**WORK TO COMPLETE**: Collect each line of the entries that holds the string "binding".

**DATASET CONTENT**:

(* ===== verification/PinnedRegistries.v ===== *)
(** * PinnedRegistries: the documents of the receipt authority at this commit
    (packages/data_plane/data_contracts/receipt_verify_public_keys*.json and
    receipt_authority_instances.json)

    The documents as JSON values, and the text of their files: [json.dumps] with
    an indent of two and a final newline, byte for byte.  The digests pinned in
    storage/receipt_crypto.py are the SHA-256 digests of these texts. *)

From S2P Require Import Prelude Json Sha256 SourceCapability.

Local Open Scope Z_scope.

(** [json.dumps(v, indent=2)] at a nesting level. *)
Definition newline (level : nat) : string :=
  String (ascii_of_N 10) (String.concat EmptyString (replicate level "  ")).

Fixpoint dumps_indent (level : nat) (j : json) : string :=
  match j with
  | JList [] => "[]"
  | JList l =>
      "[" +:+ String.concat "," (map (fun v => newline (S level) +:+ dumps_indent (S level) v) l)
      +:+ newline level +:+ "]"
  | JDict [] => "{}"
  | JDict d =>
      "{" +:+ String.concat "," (map (fun p => newline (S level) +:+ dumps_str p.1 EmptyString +:+ ": "
                                         +:+ dumps_indent (S level) p.2) d)
      +:+ newline level +:+ "}"
  | _ => py_dumps false j
  end.

Definition file_text (document : dict) : string := dumps_indent 0 (JDict document) +:+ newline 0.

(** data_contracts/receipt_verify_public_keys.production.json *)
Definition production_registry : dict :=
  [("schema_version", JInt 3); ("purpose", JStr "receipt_verification"); ("generation", JInt 2);
   ("authority_status", JStr "PENDING"); ("environment", JStr "production");
   ("authority_instance_digest", JStr "sha256:e6d7df1b9000481d15b8987f5ffda7f3a0b0c051a43cf0051d04a38e58e372a6");
   ("prior_registry_digest", JStr "sha256:041b025b3e1822295fdea97c738467e2515d57b8446ad22fc2abb78d119f8c4f");
   ("keys", JList []);
   ("registry_digest", JStr "sha256:8c2d84c644e149e33ac073cab8573856da2b1c2c78e7b4c8a4854071a6eb83df")].

(** data_contracts/receipt_verify_public_keys.staging.json *)
Definition staging_registry : dict :=
  [("schema_version", JInt 3); ("purpose", JStr "receipt_verification"); ("generation", JInt 4);
   ("authority_status", JStr "ACTIVE"); ("environment", JStr "staging");
   ("authority_instance_digest", JStr "sha256:5104b2d3b85ddbbd44fb9e4ddc2689898232c2e6e175727c71c1ce2cb6ec9bff");
   ("prior_registry_digest", JStr "sha256:f14f779c47bbd3355cfa834b2d6d9e1e0e3a1079488f70f3caab9cf83253c43a");
   ("keys", JList [JDict [("key_id", JStr "receipt-staging-98fa0160de908051"); ("algorithm", JStr "Ed25519");
        ("public_key_base64", JStr "QefUnSikny/jxE1mWY0yHT8hXezlziIBTA9HZcLN48c=");
        ("status", JStr "active")]]);
   ("registry_digest", JStr "sha256:8e69c9165619301b02c841215ccda639ab587936ecc222c6403ffe2838a7fe77")].

(** data_contracts/receipt_verify_public_keys.json *)
Definition legacy_registry : dict :=
  [("schema_version", JInt 2); ("purpose", JStr "receipt_verification"); ("generation", JInt 2);
   ("authority_status", JStr "PENDING");
   ("prior_registry_digest", JStr "sha256:087cfea679c27c267c4e79aaa7518097778d3b44d251c931e5bb6fd2803a2465");
   ("keys", JList [JDict [("key_id", JStr "receipt-20260825-v1"); ("algorithm", JStr "Ed25519");
        ("public_key_base64", JStr "DCVwl1tFSnA7QoHV5QxppUsU9uqNo2Fasc8kakH3UBY=");
        ("status", JStr "revoked")];
     JDict [("key_id", JStr "dev-receipt-v1"); ("algorithm", JStr "Ed25519");
        ("public_key_base64", JStr "DCVwl1tFSnA7QoHV5QxppUsU9uqNo2Fasc8kakH3UBY=");
        ("status", JStr "revoked")];
     JDict [("key_id", JStr "phase61-test"); ("algorithm", JStr "Ed25519");
        ("public_key_base64", JStr "4sQriRWsaz6YQUa+IHwtGVUeQ5RQJe/b4nWOcn4sIRQ=");
        ("status", JStr "revoked")];
     JDict [("key_id", JStr "k1"); ("algorithm", JStr "Ed25519");
        ("public_key_base64", JStr "IKRDieroyrvYX1uGpQ3U1O1RDMoaFcyc8wfB2qYhaBI=");
        ("status", JStr "revoked")];
     JDict [("key_id", JStr "test-key"); ("algorithm", JStr "Ed25519");
        ("public_key_base64", JStr "PZ9W3MW2ZRKmmgqYhtdlc8xSn0GtG2Odj6ujWJV9Mwk=");
        ("status", JStr "revoked")];
     JDict [("key_id", JStr "t1"); ("algorithm", JStr "Ed25519");
        ("public_key_base64", JStr "00vPBvGv26PQRJiOurfDHGGzCURaCkZlAMfojd0yJ48=");
        ("status", JStr "revoked")]]);
   ("registry_digest", JStr "sha256:7dbf4eae91e927d74bd7075bc69210232030bb9077052d55853dc09f0c7bb921")].

(** data_contracts/receipt_verify_public_keys.generation-1.json *)
Definition prior_registry : dict :=
  [("schema_version", JInt 1); ("purpose", JStr "receipt_verification");
   ("keys", JList [JDict [("key_id", JStr "receipt-20260825-v1");
        ("public_key_b64", JStr "DCVwl1tFSnA7QoHV5QxppUsU9uqNo2Fasc8kakH3UBY=");
        ("algorithm", JStr "Ed25519"); ("status", JStr "revoked");
        ("note", JStr "same-UID bootstrap key retired pending a dedicated receipt authority")];
     JDict [("key_id", JStr "dev-receipt-v1");
        ("public_key_b64", JStr "DCVwl1tFSnA7QoHV5QxppUsU9uqNo2Fasc8kakH3UBY=");
        ("algorithm", JStr "Ed25519"); ("status", JStr "revoked");
        ("note", JStr "legacy bootstrap identity retained for audit only")];
     JDict [("key_id", JStr "phase61-test");
        ("public_key_b64", JStr "4sQriRWsaz6YQUa+IHwtGVUeQ5RQJe/b4nWOcn4sIRQ=");
        ("algorithm", JStr "Ed25519"); ("status", JStr "revoked");
        ("note", JStr "historical test key retained for audit only")];
     JDict [("key_id", JStr "k1");
        ("public_key_b64", JStr "IKRDieroyrvYX1uGpQ3U1O1RDMoaFcyc8wfB2qYhaBI=");
        ("algorithm", JStr "Ed25519"); ("status", JStr "revoked");
        ("note", JStr "historical test key retained for audit only")];
     JDict [("key_id", JStr "test-key");
        ("public_key_b64", JStr "PZ9W3MW2ZRKmmgqYhtdlc8xSn0GtG2Odj6ujWJV9Mwk=");
        ("algorithm", JStr "Ed25519"); ("status", JStr "revoked");
        ("note", JStr "historical test key retained for audit only")];
     JDict [("key_id", JStr "t1");
        ("public_key_b64", JStr "00vPBvGv26PQRJiOurfDHGGzCURaCkZlAMfojd0yJ48=");
        ("algorithm", JStr "Ed25519"); ("status", JStr "revoked");
        ("note", JStr "historical test key retained for audit only")]])].

(** data_contracts/receipt_authority_instances.json *)
Definition authority_instances : dict :=
  [("schema_version", JStr "receipt-authority-instances/v1");
   ("instances", JDict [("production", JDict [("environment", JStr "production"); ("authority_id", JStr "receipt-evidence-authority");
         ("worker_name", JStr "quant-platform-receipt-evidence-authority");
         ("resources", JDict [("d1", JDict [("binding", JStr "DB"); ("database_name", JStr "quant-ingest");
               ("database_id", JStr "be6fdcf8-40be-41fc-9535-7facd1fc2ffc")]);
            ("authority_evidence_r2", JDict [("binding", JStr "AUTHORITY_EVIDENCE_BUCKET");
               ("bucket_name", JStr "quant-receipt-evidence");
               ("raw_prefix", JStr "raw/receipt-authority/production/");
               ("product_prefix", JStr "product/receipt-authority/production/")]);
            ("raw_r2", JDict [("binding", JStr "RAW_BUCKET"); ("bucket_name", JStr "quant-raw")]);
            ("structured_r2", JDict [("binding", JStr "STRUCTURED_BUCKET"); ("bucket_name", JStr "quant-structured")]);
            ("durable_object", JDict [("binding", JStr "RECEIPT_EVIDENCE_AUTHORITY_DO");
               ("class_name", JStr "ReceiptEvidenceAuthority")]);
            ("acquisition_service", JDict [("binding", JStr "JQUANTS_ACQUISITION");
               ("service", JStr "quant-platform-ingestion-secrets");
               ("entrypoint", JStr "IngestionSecretsService")])])]);
      ("staging", JDict [("environment", JStr "staging"); ("authority_id", JStr "receipt-evidence-authority");
         ("worker_name", JStr "quant-platform-receipt-evidence-authority-staging");
         ("resources", JDict [("d1", JDict [("binding", JStr "DB"); ("database_name", JStr "quant-ingest-staging");
               ("database_id", JStr "d448d1c6-27c8-4aeb-8702-3e7a8b6bf2bb")]);
            ("authority_evidence_r2", JDict [("binding", JStr "AUTHORITY_EVIDENCE_BUCKET");
               ("bucket_name", JStr "quant-receipt-evidence-staging");
               ("raw_prefix", JStr "raw/receipt-authority/staging/");
               ("product_prefix", JStr "product/receipt-authority/staging/")]);
            ("raw_r2", JDict [("binding", JStr "RAW_BUCKET"); ("bucket_name", JStr "quant-raw-staging")]);
            ("structured_r2", JDict [("binding", JStr "STRUCTURED_BUCKET");
               ("bucket_name", JStr "quant-structured-staging")]);
            ("durable_object", JDict [("binding", JStr "RECEIPT_EVIDENCE_AUTHORITY_DO");
               ("class_name", JStr "ReceiptEvidenceAuthority")]);
            ("acquisition_service", JDict [("binding", JStr "JQUANTS_ACQUISITION");
               ("service", JStr "quant-platform-ingestion-secrets-staging");
               ("entrypoint", JStr "IngestionSecretsService")])])])])].

Definition documents : list dict :=
  [production_registry; staging_registry; legacy_registry; prior_registry; authority_instances].

(** The committed files. *)
Definition scoped_file (environment : string) : option string :=
  if environment =s "production" then Some (file_text production_registry)
  else if environment =s "staging" then Some (file_text staging_registry) else None.

(** A decoder that knows the documents. *)
Definition loads_documents (text : string) : option json :=
  match filter (fun d => file_text d = text) documents with d :: _ => Some (JDict d) | [] => None end.

Example production_text : hexdigest (file_text production_registry) =
  "c258de1ff4a1d8c917aefe6656f0892a602f8d0de635ca21a4c8d7160d84ab33".
Proof. by vm_compute. Qed.

Example instances_text : hexdigest (file_text authority_instances) =
  "a5fb439f33956c06c2ea709d716795ea9125ccd87f786169786061de0df351fe".
Proof. by vm_compute. Qed.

**SOLUTION**:
         ("resources", JDict [("d1", JDict [("binding", JStr "DB"); ("database_name", JStr "quant-ingest");
            ("authority_evidence_r2", JDict [("binding", JStr "AUTHORITY_EVIDENCE_BUCKET");
            ("raw_r2", JDict [("binding", JStr "RAW_BUCKET"); ("bucket_name", JStr "quant-raw")]);
            ("structured_r2", JDict [("binding", JStr "STRUCTURED_BUCKET"); ("bucket_name", JStr "quant-structured")]);
            ("durable_object", JDict [("binding", JStr "RECEIPT_EVIDENCE_AUTHORITY_DO");
            ("acquisition_service", JDict [("binding", JStr "JQUANTS_ACQUISITION");
         ("resources", JDict [("d1", JDict [("binding", JStr "DB"); ("database_name", JStr "quant-ingest-staging");
            ("authority_evidence_r2", JDict [("binding", JStr "AUTHORITY_EVIDENCE_BUCKET");
            ("raw_r2", JDict [("binding", JStr "RAW_BUCKET"); ("bucket_name", JStr "quant-raw-staging")]);
            ("structured_r2", JDict [("binding", JStr "STRUCTURED_BUCKET");
            ("durable_object", JDict [("binding", JStr "RECEIPT_EVIDENCE_AUTHORITY_DO");
            ("acquisition_service", JDict [("binding", JStr "JQUANTS_ACQUISITION");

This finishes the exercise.